Milhares de mortes ocorrem como consequência dessas enfermidades. Além do custo em vidas e recursos médicos, a carência do saneamento básico no Brasil aumenta a frequência dos afastamentos do trabalho, reduz a produtividade da economia, desincentiva o surgimento de atividades econômicas nas áreas mais afetadas das cidades, afasta o turismo e deprime em 20% o preço dos imóveis dos mais pobres. Os impactos ambientais negativos são conhecidos, começando pela poluição e morte dos rios nos maiores centros urbanos.
Com o propósito de promover a necessária elevação dos investimentos na área de água e saneamento, já no início do meu atual mandato no Senado apresentei um projeto de lei criando o Regime Especial de Incentivos para o Desenvolvimento do Saneamento Básico (Reisb). Em essência, esse projeto estabelece a possibilidade de que o PIS-Cofins devido pelo setor possa ser utilizado para financiar investimentos adicionais de cada uma das companhias de água e esgoto. Ou seja, em vez de tributos, investimentos na expansão dos serviços, incluindo a melhora da produtividade das diferentes ações, como seria o caso típico das perdas de água, estimadas em mais de um terço do faturamento do volume tratado.

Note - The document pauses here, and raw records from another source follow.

(** ** Key generation *)

(** Both scripts draw the secret key from 1000..9999 and then the
    multiplier from 100..500, using two draws of the generator and never
    failing; with such a key [decrypt] returns for every ciphertext and
    noise, since the multiplier it divides by is not zero. *)
Theorem generated_keys_never_divide_by_zero (g : rng) :
  exists secret_key multiplier,
    Simple.generate_keys g = (Returns (secret_key, multiplier), advance (advance g)) /\
    Step3.init g =
      (Returns {| Step3.secret_key := secret_key; Step3.multiplier := multiplier |},
       advance (advance g)) /\
    generated_key secret_key multiplier /\
    forall encrypted_value noise g',
      Simple.decrypt encrypted_value noise secret_key multiplier g' =
      (Returns ((encrypted_value - secret_key - noise) / multiplier), g').
Proof.
  exists (drawn 1000 9999 g), (drawn 100 500 (advance g)).
  pose proof (drawn_range 1000 9999 g ltac:(lia)) as Hs.
  pose proof (drawn_range 100 500 (advance g) ltac:(lia)) as Hm.
  split; [| split; [| split]].
  - unfold Simple.generate_keys. py_run. reflexivity.
  - unfold Step3.init. py_run. reflexivity.
  - split; assumption.
  - intros e n g'. apply simple_decrypt_run. lia.
Qed.

(** ** The sum of any number of balances *)

Lemma total_cons (c : cipher) (cs : list cipher) :
  total (c :: cs) = (fst c + fst (total cs), snd c + snd (total cs)).
Proof. reflexivity. Qed.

Mais ainda, o Reisb estabeleceu critérios para garantir o alcance de sua finalidade principal: o abatimento do PIS-Cofins terá valores anuais que correspondem à diferença entre os novos investimentos totais e a média dos investimentos que cada companhia promoveu nos cinco anos anteriores. Ou seja, uma empresa de saneamento que investiu, no último quinquênio, R$ 50 milhões por ano só terá direito a crédito do PIS-Cofins para investimentos que superarem esse valor nos próximos anos. O custo máximo da renúncia fiscal decorrente da implantação dessa política seria modesto – R$ 2,5 bilhões por ano – quando comparado com seus benefícios sociais e econômicos.
Esse projeto foi aprovado no Senado e na Câmara dos Deputados e sancionado pelo presidente da República, mas com veto parcial, que eliminou precisamente o dispositivo que disciplinava a renúncia fiscal. Com isso o Reisb perdeu sua função primordial.
Na época da aprovação pelo Congresso e do veto parcial do governo, eu integrava o Ministério do presidente Michel Temer. Após meu regresso ao Senado, no início deste ano, apresentei novo projeto, aperfeiçoando o anterior e restabelecendo as condições do Reisb.
Note-se que o prazo estabelecido para a renúncia fiscal é de cinco anos. Somando tudo, o custo fiscal potencial seria de R$ 12,5 bilhões (sempre a preços de dezembro de 2015). Mas, por outro lado, é preciso levar em conta que os maiores investimentos na cadeia produtiva gerariam arrecadação adicional, estimada em R$ 3,5 bilhões no quinquênio. O aumento da cobertura de água e esgoto proporcionado por tais investimentos também elevaria a receita fiscal. E outros ganhos viriam mediante externalidades do tipo valorização de imóveis urbanos, economias nos gastos públicos e familiares com saúde e menores taxas de absenteísmo dos trabalhadores.
Isso tudo somente para sublinhar os efeitos econômicos dos maiores incentivos à promoção do saneamento básico, sem levar em conta os efeitos sociais altamente positivos, como a redução da mortalidade infantil e a melhora do aproveitamento escolar das crianças, pois as que são expostas às doenças estão sujeitas a menores níveis de aprendizagem. Em relação aos trabalhadores adultos, haverá maiores níveis de remuneração, em face da diminuição do absenteísmo e das melhores condições gerais de saúde.